**** Records to use ****
(** ** Waiters and publication *)

(** Publication keeps a pending waiter of another kind pending. *)
Lemma publish_keeps_waiter m s w k :
  k <> kind m -> In (w, k) (waiters s) ->
  In (w, k) (waiters (snd (publish m s))).
Proof.
  intros Hk Hin. unfold publish.
  destruct (is_base_kind m); [done|]. destruct (is_shut s); [done|]. simpl.
  apply filter_In. split; [done|].
  unfold waiter_matches. simpl. by rewrite bool_decide_eq_false_2.
Qed.

(** A successful publication resolves every pending waiter of its kind
    with the published message. *)
Lemma publish_resolves m s w :
  is_shut s = false -> is_base_kind m = false -> In (w, kind m) (waiters s) ->
  fst (publish m s) = inr tt /\ lookup_result w (snd (publish m s)) = Some (Resolved m).
Proof.
  intros Hs Hb Hin. unfold publish. rewrite Hb, Hs. split; [done|].
  eapply lookup_result_prepended; [simpl; reflexivity|].
  apply (in_filter_fst w (kind m)); [done|].
  unfold waiter_matches. simpl. by apply bool_decide_eq_true_2.
Qed.

Definition no_event_publish (op : Op) : Prop :=
  match op with OpPublish m => kind m <> KEvent | _ => True end.

Lemma exec_keeps_event_waiter w op s :
  no_event_publish op ->
  is_shut s = true \/ In (w, KEvent) (waiters s) ->
  is_shut (exec op s) = true \/ In (w, KEvent) (waiters (exec op s)).
Proof.
  intros Hop [Hs|Hin]; [left; by apply exec_shut_mono|].
  destruct (is_shut s) eqn:Hs; [left; by apply exec_shut_mono|].
  destruct op; simpl; try (left; reflexivity); right.
  - unfold actor_of. rewrite Hs. by destruct (f (next_id s)).
  - unfold actors_of. rewrite Hs.
    destruct (build_all fs s) as [err|[ids s']] eqn:E; [done|].
    simpl. by rewrite (proj1 (build_all_waiters fs s ids s' E)).
  - unfold send. destruct (is_base_kind m); [done|]. rewrite Hs.
    by destruct (actors s !! id).
  - apply publish_keeps_waiter; [|done]. simpl in Hop. congruence.
  - unfold remove_actor. by destruct (actors s !! id).
  - unfold wait_for_message. rewrite Hs. simpl. by right.
  - by rewrite (proj1 (step_start_waiters id s)).
  - by rewrite (proj1 (step_finish_waiters id s)).
  - by rewrite (proj1 (yield_all_waiters s)).
Qed.
Lemma slice_app_l off n l1 l2 :
  (off + n ≤ length l1)%nat → slice off n (l1 ++ l2) = slice off n l1.
Proof.
  intros. unfold slice. rewrite drop_app_le by lia.
  rewrite take_app_le; [done | rewrite length_drop; lia].
Qed.

Lemma slice_app_r off n l1 l2 :
  slice (length l1 + off) n (l1 ++ l2) = slice off n l2.
Proof. unfold slice. f_equal. by rewrite <- drop_drop, drop_app_length. Qed.

Lemma slice_app_r' k off n l1 l2 :
  length l1 = k → slice (k + off) n (l1 ++ l2) = slice off n l2.
Proof. intros <-. apply slice_app_r. Qed.

Lemma slice_app_head l1 l2 n : length l1 = n → slice 0 n (l1 ++ l2) = l1.
Proof. intros <-. unfold slice. by rewrite drop_0, take_app_length. Qed.

Lemma slice_lookup off n l i :
  (i < n)%nat → slice off n l !! i = l !! (off + i)%nat.
Proof. intros. unfold slice. rewrite lookup_take_lt by lia. apply lookup_drop. Qed.

Lemma slice_splice_eq off src l :
  (off ≤ length l)%nat → slice off (length src) (splice off src l) = src.
Proof.
  intros. unfold slice, splice.
  rewrite drop_app_length' by (rewrite length_take; lia).
  by rewrite take_app_length.
Qed.

Lemma lookup_splice off src l i :
  (off + length src ≤ length l)%nat →
  splice off src l !! i =
    if decide (off ≤ i < off + length src)%nat then src !! (i - off)%nat else l !! i.
Proof.
  intros Hle. unfold splice. case_decide as Hd.
  - rewrite lookup_app_r by (rewrite length_take; lia).
    rewrite length_take, Nat.min_l by lia. by rewrite lookup_app_l by lia.
  - destruct (decide (i < off)%nat).
    + rewrite lookup_app_l by (rewrite length_take; lia). by apply lookup_take_lt.
    + rewrite lookup_app_r by (rewrite length_take; lia).
      rewrite length_take, Nat.min_l, lookup_app_r by lia.
      rewrite lookup_drop. f_equal. lia.
Qed.

Lemma slice_splice_ne off n off' src l :
  (off' + length src ≤ length l)%nat →
  (off + n ≤ off' ∨ off' + length src ≤ off)%nat →
  slice off n (splice off' src l) = slice off n l.
Proof.
  intros Hle Hd. apply list_eq. intros i. destruct (decide (i < n)%nat).
  - rewrite !slice_lookup, lookup_splice by done. case_decide; [lia | done].
  - unfold slice. by rewrite !lookup_take_ge by lia.
Qed.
****
- What you should do -
Word for word, return each of the entries shown above.

- Output of the exercise -
(** ** Waiters and publication *)

(** Publication keeps a pending waiter of another kind pending. *)
Lemma publish_keeps_waiter m s w k :
  k <> kind m -> In (w, k) (waiters s) ->
  In (w, k) (waiters (snd (publish m s))).
Proof.
  intros Hk Hin. unfold publish.
  destruct (is_base_kind m); [done|]. destruct (is_shut s); [done|]. simpl.
  apply filter_In. split; [done|].
  unfold waiter_matches. simpl. by rewrite bool_decide_eq_false_2.
Qed.

(** A successful publication resolves every pending waiter of its kind
    with the published message. *)
Lemma publish_resolves m s w :
  is_shut s = false -> is_base_kind m = false -> In (w, kind m) (waiters s) ->
  fst (publish m s) = inr tt /\ lookup_result w (snd (publish m s)) = Some (Resolved m).
Proof.
  intros Hs Hb Hin. unfold publish. rewrite Hb, Hs. split; [done|].
  eapply lookup_result_prepended; [simpl; reflexivity|].
  apply (in_filter_fst w (kind m)); [done|].
  unfold waiter_matches. simpl. by apply bool_decide_eq_true_2.
Qed.

Definition no_event_publish (op : Op) : Prop :=
  match op with OpPublish m => kind m <> KEvent | _ => True end.

Lemma exec_keeps_event_waiter w op s :
  no_event_publish op ->
  is_shut s = true \/ In (w, KEvent) (waiters s) ->
  is_shut (exec op s) = true \/ In (w, KEvent) (waiters (exec op s)).
Proof.
  intros Hop [Hs|Hin]; [left; by apply exec_shut_mono|].
  destruct (is_shut s) eqn:Hs; [left; by apply exec_shut_mono|].
  destruct op; simpl; try (left; reflexivity); right.
  - unfold actor_of. rewrite Hs. by destruct (f (next_id s)).
  - unfold actors_of. rewrite Hs.
    destruct (build_all fs s) as [err|[ids s']] eqn:E; [done|].
    simpl. by rewrite (proj1 (build_all_waiters fs s ids s' E)).
  - unfold send. destruct (is_base_kind m); [done|]. rewrite Hs.
    by destruct (actors s !! id).
  - apply publish_keeps_waiter; [|done]. simpl in Hop. congruence.
  - unfold remove_actor. by destruct (actors s !! id).
  - unfold wait_for_message. rewrite Hs. simpl. by right.
  - by rewrite (proj1 (step_start_waiters id s)).
  - by rewrite (proj1 (step_finish_waiters id s)).
  - by rewrite (proj1 (yield_all_waiters s)).
Qed.
Lemma slice_app_l off n l1 l2 :
  (off + n ≤ length l1)%nat → slice off n (l1 ++ l2) = slice off n l1.
Proof.
  intros. unfold slice. rewrite drop_app_le by lia.
  rewrite take_app_le; [done | rewrite length_drop; lia].
Qed.

Lemma slice_app_r off n l1 l2 :
  slice (length l1 + off) n (l1 ++ l2) = slice off n l2.
Proof. unfold slice. f_equal. by rewrite <- drop_drop, drop_app_length. Qed.

Lemma slice_app_r' k off n l1 l2 :
  length l1 = k → slice (k + off) n (l1 ++ l2) = slice off n l2.
Proof. intros <-. apply slice_app_r. Qed.

Lemma slice_app_head l1 l2 n : length l1 = n → slice 0 n (l1 ++ l2) = l1.
Proof. intros <-. unfold slice. by rewrite drop_0, take_app_length. Qed.

Lemma slice_lookup off n l i :
  (i < n)%nat → slice off n l !! i = l !! (off + i)%nat.
Proof. intros. unfold slice. rewrite lookup_take_lt by lia. apply lookup_drop. Qed.

Lemma slice_splice_eq off src l :
  (off ≤ length l)%nat → slice off (length src) (splice off src l) = src.
Proof.
  intros. unfold slice, splice.
  rewrite drop_app_length' by (rewrite length_take; lia).
  by rewrite take_app_length.
Qed.

Lemma lookup_splice off src l i :
  (off + length src ≤ length l)%nat →
  splice off src l !! i =
    if decide (off ≤ i < off + length src)%nat then src !! (i - off)%nat else l !! i.
Proof.
  intros Hle. unfold splice. case_decide as Hd.
  - rewrite lookup_app_r by (rewrite length_take; lia).
    rewrite length_take, Nat.min_l by lia. by rewrite lookup_app_l by lia.
  - destruct (decide (i < off)%nat).
    + rewrite lookup_app_l by (rewrite length_take; lia). by apply lookup_take_lt.
    + rewrite lookup_app_r by (rewrite length_take; lia).
      rewrite length_take, Nat.min_l, lookup_app_r by lia.
      rewrite lookup_drop. f_equal. lia.
Qed.

Lemma slice_splice_ne off n off' src l :
  (off' + length src ≤ length l)%nat →
  (off + n ≤ off' ∨ off' + length src ≤ off)%nat →
  slice off n (splice off' src l) = slice off n l.
Proof.
  intros Hle Hd. apply list_eq. intros i. destruct (decide (i < n)%nat).
  - rewrite !slice_lookup, lookup_splice by done. case_decide; [lia | done].
  - unfold slice. by rewrite !lookup_take_ge by lia.
Qed.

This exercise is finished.